The Trials and Tribulations of DIY

As I mentioned in my last post, I planned to letterpress our entire invitation suite this past week.

First, I letter-pressed the actual invitation, and then I cut the remaining paper down to "postcard size" for the RSVP's. (I didn't order the regular A2 size for the postcards, because I wanted to use the excess from the A7 paper for the hanging tags we're doing with accommodation information). 

In my paper orders, they've also included 10 small note cards, in A2 size, so I already had 20 of those size, and just needed to cut 35 more. I did that, and set up the plates.
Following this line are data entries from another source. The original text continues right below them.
#[global] Instance result_ret : MRet result := fun _ a => Ok a.
#[global] Instance result_bind : MBind result := fun _ _ k m =>
  match m with
  | Ok a => k a
  | Raise e => Raise e
  end.

(** ** Python string primitives

    A [str] is a [string]: the characters are the code points, all
    below 256. *)

Module PyStr.

(** [s.endswith(suffix)] *)
Definition endswith (s suffix : string) : bool :=
  let n := String.length s in
  let m := String.length suffix in
  (m <=? n)%nat && String.eqb (substring (n - m) m s) suffix.

(** [s.find(sub)]: lowest index of [sub] in [s], [-1] when there is
    none. *)
Definition find (s sub : string) : Z :=
  match String.index 0 sub s with
  | Some i => Z.of_nat i
  | None => -1
  end.

(** [s[:k]]; a negative [k] counts from the end, and the bounds are
    clipped to the string. *)
Definition slice_to (s : string) (k : Z) : string :=
  let n := Z.of_nat (String.length s) in
  let stop := if k <? 0 then Z.max 0 (n + k) else Z.min k n in
  substring 0 (Z.to_nat stop) s.

(** [c.lower()] for one character.  Below code point 256 the upper-case
    letters are A to Z and U+00C0 to U+00DE without the multiplication
    sign U+00D7; each has its lower-case letter 32 places on. *)
Definition lower_char (c : ascii) : ascii :=
  let n := nat_of_ascii c in
  if (((65 <=? n) && (n <=? 90))
      || ((192 <=? n) && (n <=? 222) && negb (n =? 215)))%nat
  then ascii_of_nat (n + 32) else c.

(** [s.lower()] *)
Fixpoint lower (s : string) : string :=
  match s with
  | EmptyString => EmptyString
  | String c r => String (lower_char c) (lower r)
  end.

(** [s.split(sep)] for a one-character separator: the pieces between
    the separators, empty pieces included; the empty string gives one
    empty piece. *)
Fixpoint split_on (sep : ascii) (s : string) : list string :=
  match s with
  | EmptyString => [EmptyString]
  | String c r =>
      if Ascii.eqb c sep then EmptyString :: split_on sep r
      else match split_on sep r with
           | piece :: pieces => String c piece :: pieces
           | [] => [String c EmptyString]
           end
  end.

(** Truth value of a string: the empty string is false. *)
Definition truthy (s : string) : bool :=
  negb (String.eqb s "").

(** *** The built-in [int] on a string, base ten

    Surrounding white space is dropped, one sign is allowed, the digits
    may be grouped by single underscores; anything else raises
    [ValueError].  (The interpreter's limit on the number of digits, a
    setting of the process, is not part of the model.) *)

(** The white space [int] drops: tab to carriage return, the space, and,
    of the code points from 127 on, U+0085 and U+00A0.  The separators
    U+001C to U+001F are not dropped. *)
Definition is_space (c : ascii) : bool :=
  let n := nat_of_ascii c in
  (((9 <=? n) && (n <=? 13)) || (n =? 32) || (n =? 133) || (n =? 160))%nat.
That's when I realized my error. I had designed the postcard for a 4x6 card. The A2 size is 4.25 x 5.5, meaning I had a half of an inch less of horizontal space. Our address would not fit at all, without looking extremely scrunched. That's when I decided that I'd just make the address "vertical". 

Here's a shot of how that looked on the plate: 

And a shot of how that looked when it was complete (It's so cute, it almost looks like I planned it that way!): 

I finished all 55 of them, and felt very pleased with myself. Not only did I have my standard postcard size, but the letterpress came out great.
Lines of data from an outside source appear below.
(** * spectre/fingerprint: pitch classification, candidate selection and keys

    A shallow embedding of [fingerprint/fingerprint.go].

    Number model.  A Go [float64] is modelled as a real number: the
    arithmetic of the source ([+], [-], [*], [/], [<], [>], [math.Log]) is
    read as exact arithmetic, so NaN, the infinities and rounding error are
    outside the model.  A Go [int] is a 64-bit signed integer, modelled as
    [Z] with its wrap-around written out ([wrap64]); a [byte] is a [Z] in
    [0, 256).  The conversion [int(x)] of a float truncates toward zero.

    Binary64.  Where the outcome of a float64 computation at one given
    input matters to the last bit, the computation is also written over
    IEEE 754 binary64 numbers ([float], whose operations are those of the
    hardware) and evaluated: [int_of_f64] and [audioKey_f64].  [math.Log]
    has no binary64 counterpart here, so the pitch classifier is stated
    over the reals only, for positive frequencies and away from the
    rounding boundaries.

    Slices.  A slice is a list; a slice that may be [nil] is an [option].
    Reading [s[i]] out of range panics, and a function that can panic
    returns a [res].

    What lies outside the file.  [sort.Sort], [math.Log], [fmt.Sprintf],
    the SHA-1 hash, the two spectral estimators, the frame type and the order
    in which [range] visits a map belong to other packages or to the
    runtime.  [sort.Sort] is modelled by insertion sort and [math.Log] by
    the real logarithm; the others are parameters. *)

From Stdlib Require Import Reals Lra Lia ZArith List String.
From Stdlib Require Import Floats.PrimFloat Floats.SpecFloat Floats.FloatOps.
From stdpp Require Import base option list sorting gmap.

Local Open Scope Z_scope.

(** ** Constants of the package *)

Definition REQUIRED_CANDIDATES : Z := 4.
Definition LOWER_FREQ_CUTOFF : R := 0%R.
Definition LOWER_POWER_CUTOFF : R := 100%R.
Definition TIME_DELTA_THRESHOLD : R := 0.2%R.

Definition SA_PWELCH : Z := 1.
Definition SA_BESPOKE : Z := 2.

Definition A_NOTE : Z := 0.
Definition AS_NOTE : Z := 1.
Definition B_NOTE : Z := 2.
Definition C_NOTE : Z := 3.
Definition CS_NOTE : Z := 4.
Definition D_NOTE : Z := 5.
Definition DS_NOTE : Z := 6.
Definition E_NOTE : Z := 7.
Definition F_NOTE : Z := 8.
Definition FS_NOTE : Z := 9.
Definition G_NOTE : Z := 10.
Definition GS_NOTE : Z := 11.
Definition MAX_NOTE : Z := 12.

Definition LOGNA : R := 0.05776226504666185940%R.

(** ** Go's numeric conversions *)

(** Comparisons of two floats, as booleans. *)
Definition Rgtb (x y : R) : bool := if Rlt_dec y x then true else false.
Definition Rltb (x y : R) : bool := if Rlt_dec x y then true else false.

Definition min_int64 : Z := - 2 ^ 63.
Definition max_int64 : Z := 2 ^ 63 - 1.

(** Signed 64-bit wrap-around of integer arithmetic. *)
Definition wrap64 (z : Z) : Z := (z + 2 ^ 63) mod 2 ^ 64 - 2 ^ 63.

(** Truncation toward zero. *)
Definition Rtrunc (x : R) : Z :=
  if Rle_dec 0 x then Int_part x else - Int_part (- x).

(** [int(x)] for a float64 [x].  Go leaves the conversion of a value that
    does not fit implementation-defined; on amd64 the instruction yields the
    smallest int64, which is what is written here. *)
Definition int_of_float (x : R) : Z :=
  let z := Rtrunc x in
  if (min_int64 <=? z) && (z <=? max_int64) then z else min_int64.

(** [float64(n)] for an int [n]. *)
Definition float_of_int (n : Z) : R := IZR n.

(** [byte(n)] for an int [n]: the low eight bits. *)
Definition byte_of_int (n : Z) : Z := n mod 256.

(** ** Pitch classifier *)

(** [math.Log] is the real logarithm [ln].  On a frequency that is not
    positive the two differ (NaN or -Inf against 0); [transcribe] reads the
    class of such a frequency only for a comparison whose outcome the
    frequency floor then discards.  What is stated of the class as a
    function of the frequency is stated for positive frequencies. *)
Definition noteSteps (freq : R) : R := (ln (freq / 440.0) / LOGNA)%R.

Definition freqNote (freq : R) : Z :=
  let n := Z.rem (int_of_float (noteSteps freq + 0.5)) MAX_NOTE in
  if n <? 0 then n + MAX_NOTE else n.

(** ** Frequency quantizer *)

(** Over the reals.  In float64 the product [int(...) * 10] converts back
    exactly only while it is below 2^53, so what is stated of the quantizer
    is stated for frequencies of magnitude at most 1e15. *)
Definition fuzzyFreq (f : R) : R :=
  float_of_int (wrap64 (int_of_float (f / 10 + 0.5) * 10)).

(** ** Panics and results

    A Go function either returns or panics; [log.Panicf] and an index out of
    range are the panics of this package. *)

Inductive panic : Type :=
  | IndexOutOfRange
  | UnrecognisedAnalyser (n : Z)
  | UnknownMethod (s : string).

Inductive res (A : Type) : Type :=
  | Ok (a : A)
  | Panic (p : panic).
Arguments Ok {A} a.
Arguments Panic {A} p.

#[global] Instance res_ret : MRet res := fun A a => Ok a.

#[global] Instance res_bind : MBind res := fun A B k m =>
  match m with
  | Ok a => k a
  | Panic p => Panic p
  end.

(** [l[i]] on a slice: a negative or too large index panics. *)
Definition index {A : Type} (l : list A) (i : Z) : res A :=
  if i <? 0 then Panic IndexOutOfRange
  else match l !! Z.to_nat i with
       | Some x => Ok x
       | None => Panic IndexOutOfRange
       end.

(** ** Data *)

Record candidate : Type := mkCandidate {
  candidate_Freq : R;
  candidate_Pxx : R
}.

Record Chroma : Type := mkChroma {
  Chroma_Note : Z;
  Chroma_Freq : R;
  Chroma_Strength : R
}.

(** A slice that may be [nil] is an [option]; [None] is [nil]. *)
Abbreviation Transcription := (list Chroma).
Abbreviation candidates := (list candidate).

Record Fingerprint : Type := mkFingerprint {
  Fingerprint_Key : list Z;
  Fingerprint_Timestamp : R;
  Fingerprint_Candidates : option candidates;
  Fingerprint_Transcription : option Transcription
}.

(** The zero value of [Chroma], which [make] fills a slice with. *)
Definition zeroChroma : Chroma := mkChroma 0 0 0.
This morning, we went out to the post office, to ensure that I could order the right postage for them, and I wouldn't be stuck with the Hawaiian shirt postage for postcards that we had to use on our Save the Dates. The first post office I went to told me that not only were they non-machinable, but they were too thick, and they'd cost me 90 cents in postage, 65 cents if I bought 55. I thought that was a little fishy, so I took them to a second post office - the post office where we have our PO box. This post office told me they were not too thick, but definitely non-machinable, and that I'd need to put the postage overtop of the area that says "Postcard". 

I was incredibly upset by all of this, I'll admit. Si and I took a drive and talked about options, which included: (1) try to send one as is, and see if it reaches us, (2) put the exisiting RSVP's in envelopes and send them for 45 cents, or (3) redo all 55 RSVP's. 

In the end, I really wanted to keep the sweet vibe of our RSVP's, and send them via postcard, so we decided to redo them all. As tempting as it is to just try it and see what happens, it's not really the route we wanted to take with the RSVP's for our wedding. 

Did you have any major hiccups in your invitation process? How crazy is it that multiple post offices can tell you completely different things??